In September of 1948, the average high temperature in Washington, D.C., was 79.8 degrees Fahrenheit, off just a tick from the historical average of 80.7. So it’s ironic that September would go down in history as the month of the Big Freeze – at least in the television business.

The freeze referred to an FCC decision to halt spectrum allocations for television broadcasting. At the time, 108 stations were on the air, and demand was mounting for permission to beam moving pictures and sound over frequencies within the 50 to 294 MHz range, a prized swath notable for its ability to convey signals over wide ranges and to penetrate walls.

The FCC faced industry pressure to open up assignments on request rather than to create a structured approach that would unify channels across the country. It was inflection point whose resolution would determine how a powerful medium would grow up, and the FCC realized the gravity of the moment. In September, the commission ordered a freeze on allocations for the next six months as it sorted through conflicting ideas for stewarding the nation’s television system.

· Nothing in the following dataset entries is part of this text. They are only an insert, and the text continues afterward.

Definition run_request (q : request) : M (fs_Session N S * N) response :=
  match q with
  | AskOpen name => let* f := Open frames r w close fuel name in ret (Opened f)
  | AskLstat name => let* i := Lstat frames r w close fuel name in ret (Info i)
  | AskReadLink name => let* t := ReadLink frames r w close fuel name in ret (Target t)
  end.

(** The program's calls one after the other, the errors as values. *)
Fixpoint run_requests (qs : list request) : M (fs_Session N S * N) (list (error + response)) :=
  match qs with
  | [] => ret []
  | q :: qs' => let* x := attempt (run_request q) in let* xs := run_requests qs' in ret (x :: xs)
  end.
End requests.

Section answers.
Context {N S T : Type} (frames : S → nat) (r : io_Reader S) (w : io_Writer S) (close : io_ReadWriter S → N → N).
Context `{!ReaderSpec r} `{!WriterSpec w} `{!Duplex r w} `{!EnoughFuel r frames}.
Context (frames' : T → nat) (r' : io_Reader T) (w' : io_Writer T).
Context `{!ReaderSpec r'} `{!WriterSpec w'} `{!Duplex r' w'} `{!EnoughFuel r' frames'} `{Digests}.
Context (c : dialing_Client N S) (dial : bytes → M N (io_ReadWriter S)) (Hdial : c.(ConnectFunc) = Some dial).

(** A Session whose connection was used up. *)
Definition idle : fs_Session N S := mk_fs_Session (Some c) NoLink None.

(** About to use a new connection: idle, or fresh from Connect. *)
Definition at_start (fuel : nat) (n : N) (st : fs_Session N S * N) : Prop :=
  st = (idle, n) ∨ Client_Connect frames r w fuel c None n = (Ret st.1, st.2).

(** Connect and an operation on a new connection, as the Session does it; an
    idle Session connects just as Connect does. *)
Lemma start_withEntry {A} (op : entry_op A) fuel name n conn n1 res s' :
  c.(dc_client).(c_Module) ≠ [] → dial c.(dc_client).(c_Module) n = (Ret conn, n1) →
  connect_and frames r w op fuel c.(dc_client) name conn.(rw_state) = (Ret res, s') →
  (∃ ss, Client_Connect frames r w fuel c None n = (Ret ss, n1)) ∧
  ∀ st, at_start fuel n st →
    st.1.(ss_root) = None ∧ session_withEntry frames r w close fuel op name st = (joined (Ret res), (idle, close (rw_after conn s') n1)).
Proof.
  intros Hm Hd E. unfold connect_and, Connection.Connect in E. rewrite bool_decide_false in E by done.
  apply bind_inv_Ret in E as (sess & s1 & E1 & E2). apply (establish_Ret frames r w fuel c) in E1.
  assert (Client_Connect frames r w fuel c None n = (Ret (mk_fs_Session (Some c) (Live sess (rw_after conn s1)) None), n1)) as Hc.
  { unfold Client_Connect. rewrite bool_decide_false, Hdial by done. unfold bind, wrap. by rewrite Hd, E1. }
  split; [by eexists|]. intros st [->|Hst].
  - split; [done|]. unfold session_withEntry, bind. rewrite (acquireLive_dials frames r w fuel _ c dial n conn n1) by done.
    rewrite E1. unfold deferred. cbn [ss_link set_link rw_state rw_after]. rewrite E2. by destruct res.
  - destruct st as [ss n2]. rewrite Hc in Hst. simplify_eq/=. split; [done|]. unfold session_withEntry, bind, acquireLive.
    rewrite bind_get. cbn. unfold deferred. cbn [ss_link set_link rw_state rw_after]. rewrite E2. by destruct res.
Qed.

(** The client's side of one operation: the connection delivers [hs] and frames
    whose data is [sb]; the session's output is [hc] and then carries [cb]. *)
Record transcript := mk_transcript { t_hc : bytes; t_hs : bytes; t_cb : bytes; t_sb : bytes; t_res : error + response }.

Definition delivers (t : transcript) (s : S) : Prop :=
  written w s = [] ∧ writable w s ∧ ∃ wire, stream r s (t.(t_hs) ++ wire) ∧ demux wire (fin r s) = (t.(t_sb), fin r s).
Definition sent (v : Z) (t : transcript) (s : S) : Prop :=
  ∃ wire, written w s = t.(t_hc) ++ wire ∧ ∀ e, carries v wire (PutUint32 0 ++ t.(t_cb)) e.

Context (o : outside) (sv : Server) (fss : module_files) (m : ServerModule) (v sub : Z) (d : bytes) (tree : node).
Context (Hgc : greeting_ok (ApplyDefaults c.(dc_client).(c_Greeting))) (Hgs : greeting_ok (ApplyDefaults sv.(sv_Greeting))).
Context (Hneg : Negotiate (ApplyDefaults c.(dc_client).(c_Greeting)) (ApplyDefaults sv.(sv_Greeting)) = Ret (v, sub, d)).
Context (Hname : module_ok c.(dc_client).(c_Module)) (Hm : sv.(modules) !! c.(dc_client).(c_Module) = Some m) (Hroot : m.(sm_root) = None).
Context (Hauth : auth_ok o c.(dc_client) m d).

(** The server's side of it. *)
Definition served (fuel : nat) (t : transcript) : Prop :=
  ∀ s wire, written w' s = [] → stream r' s (t.(t_hc) ++ wire) → writable w' s →
    carries v wire (PutUint32 0 ++ t.(t_cb)) (fin r' s) →
    ∃ s' wire', HandleConnection frames' r' w' fuel o fss sv s = (Ret tt, s') ∧
      written w' s' = t.(t_hs) ++ wire' ∧ ∀ e, demux wire' e = (t.(t_sb), e).

Lemma op_completes {A} (op : entry_op A) `{!EntryOp op} (inj : A → response) name :
  module_ready fss m v tree name (op_needs op) →
  ∃ t a k, op_answer op (listing fss m tree) v (fss.(fs_of) m).(fs_Open) name a ∧
    t.(t_res) = match a with inl e => inl e | inr x => inr (inj x) end ∧ ∀ fuel, (k ≤ fuel)%nat → served fuel t ∧
    ∀ n conn n1, dial c.(dc_client).(c_Module) n = (Ret conn, n1) → delivers t conn.(rw_state) →
      ∃ s', sent v t s' ∧ (∃ ss, Client_Connect frames r w fuel c None n = (Ret ss, n1)) ∧
        ∀ st, at_start fuel n st →
          st.1.(ss_root) = None ∧ session_withEntry frames r w close fuel op name st = (joined (Ret a), (idle, close (rw_after conn s') n1)).
Proof.
  intros Hready.
  destruct (connection_completes frames r w frames' r' w' op [] [] o c.(dc_client) sv fss m v sub d tree name
              Hgc Hgs Hneg Hname Hm Hroot Hauth Hready) as (hc & hs & cb & sb & a & k & Ha & Hrun).
  exists (mk_transcript hc hs cb sb (match a with inl e => inl e | inr x => inr (inj x) end)), a, k.
  split_and?; [done|done|]. intros fuel Hf. destruct (Hrun fuel Hf) as [Hc Hs]. split.
  - intros s wire Hw Hst Hwr Hcar. by apply (Hs s wire).
  - intros n conn n1 Hd (Hw & Hwr & wire & Hst & Hdem). destruct (Hc conn.(rw_state) wire Hw Hst Hwr Hdem) as (s' & wire' & E & Ew & Hcar).
    exists s'. split; [by exists wire'|]. apply (start_withEntry op fuel name n conn n1 a s'); [apply Hname|done|done].
Qed.
(** * iMessage exporter: a shallow embedding of the core pipeline

    The development follows [imessage_export.py] (the unified command line
    application) and the sibling scripts [save_contact_mappings.py] and
    [extract_messages_final_correct.py]:

    - phone-number normalisation ([clean_phone_number]),
    - the [NSAttributedString] blob decoder ([decode_attributed_body]),
    - contact-name resolution ([resolve_contact_name],
      [resolve_participant_names]),
    - the row-by-row assembly of contacts and messages ([extract_messages]),
    - statistics ([calculate_statistics]) and the incremental merge of
      [cmd_update].

    Modelling conventions.
    - Identifiers and display names (Python [str]) are Rocq [string]s, one
      character per code point below 256; on that range the regular
      expression class [\d] is exactly ['0'..'9'].
    - Decoded message text is a list of Unicode code points ([list Z]),
      since the decoder inspects [ord(char)].
    - A blob ([bytes]) is a [list Z] of values in [0..255].
    - [None] and the empty string are both falsy in Python; where the code
      tests truthiness the model uses [truthy].
    - Dictionaries that are only probed by key are [gmap]s; the [contacts]
      dictionary of [extract_messages], whose insertion order is observable
      through [list(contacts.values())], is an association list. *)

From Stdlib Require Import ZArith List String Ascii Lia Bool QArith.
From Stdlib Require Import Sorting.Sorted Sorting.Permutation.
From Stdlib Require Import Numbers.DecimalString.
From stdpp Require Import gmap strings.

Import ListNotations.
Open Scope string_scope.

(** ** Python string helpers *)

(** [bool(s)] for a [str]. *)
Definition truthy (s : string) : bool :=
  match s with
  | EmptyString => false
  | String _ _ => true
  end.
Lemma wrapped_quotient_eq x n :
  1 ≤ n < 2 ^ 32 → 0 ≤ x → (wrap64 x / n = x / n ↔ x < 2 ^ 64).
Proof.
  intros Hn Hx. split.
  - intros Heq. destruct (Z.lt_ge_cases x (2 ^ 64)) as [|Hge]; [done|].
    pose proof (wrapped_quotient_lt x n Hn Hge). lia.
  - intros Hlt. by rewrite wrap64_small.
Qed.

(** ** The range partitioner *)

Section Partitioner.

Variable MIN_SIZE : Z.

Lemma GetIndex0_below size n m :
  size < MIN_SIZE → GetIndex0 MIN_SIZE size n m = Some 0.
Proof. intros H. unfold GetIndex0. by destruct (Z.leb_spec MIN_SIZE size); [lia|]. Qed.

Lemma GetIndex1_below size n m :
  size < MIN_SIZE → GetIndex1 MIN_SIZE size n m = Some size.
Proof. intros H. unfold GetIndex1. by destruct (Z.leb_spec MIN_SIZE size); [lia|]. Qed.

Lemma GetIndex0_above size n m :
  MIN_SIZE ≤ size → n ≠ 0 →
  GetIndex0 MIN_SIZE size n m = Some (wrap64 (size * m) / n).
Proof.
  intros H Hn. unfold GetIndex0, mul64.
  destruct (Z.leb_spec MIN_SIZE size); [|lia]. by apply div64_Some.
Qed.

Lemma GetIndex1_above size n m :
  MIN_SIZE ≤ size → n ≠ 0 → 0 ≤ m → m + 1 < 2 ^ 32 →
  GetIndex1 MIN_SIZE size n m = Some (wrap64 (size * (m + 1)) / n).
Proof.
  intros H Hn Hm0 Hm. unfold GetIndex1, mul64, add32.
  destruct (Z.leb_spec MIN_SIZE size); [|lia].
  rewrite wrap32_small by lia. by apply div64_Some.
Qed.

(** Without wrap-around both bounds are the floor quotients. *)
Lemma GetIndex0_exact size n m :
  MIN_SIZE ≤ size → n ≠ 0 → 0 ≤ size * m < 2 ^ 64 →
  GetIndex0 MIN_SIZE size n m = Some (size * m / n).
Proof.
  intros H Hn Hw. rewrite GetIndex0_above by done. by rewrite wrap64_small.
Qed.

Lemma GetIndex1_exact size n m :
  MIN_SIZE ≤ size → n ≠ 0 → 0 ≤ m → m + 1 < 2 ^ 32 →
  0 ≤ size * (m + 1) < 2 ^ 64 →
  GetIndex1 MIN_SIZE size n m = Some (size * (m + 1) / n).
Proof.
  intros H Hn Hm0 Hm Hw. rewrite GetIndex1_above by done.
  by rewrite wrap64_small.
Qed.

End Partitioner.

(** The boundaries [size * k / n] of the exact split. *)
Lemma boundary_mono size n j k :
  0 ≤ size → 0 < n → j ≤ k → size * j / n ≤ size * k / n.
Proof. intros Hs Hn Hjk. apply Z.div_le_mono; nia. Qed.

Lemma boundary_first size n : size * 0 / n = 0.
Proof. by rewrite Z.mul_0_r. Qed.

Nicknamed the Freeze of 1948, the moratorium would extend for nearly four years as the commission wrestled with a changing technology environment – color TV among the new influences – and as the Korean War diverted the government’s attention. In April 1952, the FCC finally released its Sixth Report and Order, spelling out a national scheme for allocating frequencies for television broadcasting and painstakingly explaining its reasoning.

“It has been urged in this proceeding that as a matter of policy we should abandon the concept of a nationwide table of channel assignments and permit applicants from any community to apply for the use of any channels provided certain general engineering criteria were met,” the Report and Order said. “Upon careful consideration of the record in this proceeding we are convinced that the public interest requires our adherence to the concept of a table of channel assignments as the most effective method for assuring a fair distribution of television service throughout this country.”

Thus was established the still-prevailing system for TV broadcasting in the U.S. Hallmarks included frequency blocks of 6 MHz for television signals, geographic exclusivity of assigned frequencies, provisions for guarding against interference and the reservation of certain frequencies for educational television.

This cornerstone system, with adjustments over time for more frequencies and digital transmission technologies, has informed the broader telecommunications environment in ways the FCC could not have envisioned. The foundation for the cable industry’s breakthrough high-speed Internet specification, DOCSIS, has leaned mightily on the FCC’s channel allocation scheme for broadcast television by stuffing Internet packets into the same 6 MHz vessels that originally were sanctioned for over-the-air television. Only now, with the latest DOCSIS 3.1 iteration, does the specification abandon the notion of organizing bandwidth in 6 MHz chunks, instead inviting cable providers to assign whatever swaths of spectrum they choose for Internet traffic.

But the broadband Internet firmament will continue to borrow from the television past. In particular, an emerging approach for delivering high-speed Internet services wirelessly, known colloquially as TV White Space, mines familiar terrain. TV White Space implementations fetch unused slivers of spectrum originally assigned  for TV broadcasts and run IP traffic across them, taking advantage of the same range and propagation qualities that have long benefitted broadcasters – hence the nickname “Super Wi-Fi.” The big difference is that the FCC treats TV White Spaces as unlicensed spectrum, meaning anyone can rig up a broadband IP network over these unused frequencies so long as they keep their signals from interfering with broadcasters’ assigned channels. (Database tables maintained by Google and others keep watch on which frequencies are available where.)

The FCC’s forthcoming auction of prized television spectrum complicates the picture for TV White Space a bit, giving would-be investors the shakes. But implementations are rising in the U.S. and elsewhere, with some backed by tech titans like Microsoft and Google.

In the fall of 1948, when the FCC took a breather to think carefully about how to orchestrate the development of TV broadcasting, the commission couldn’t have dreamed it would be influencing the development of broadband Internet access. But the decisions it made have done just that. Sixty-some years later, a scheme for over-the-air television might just change the landscape for high-speed Internet delivery, potentially helping to close broadband availability gaps for unserved communities. Score one for the freeze.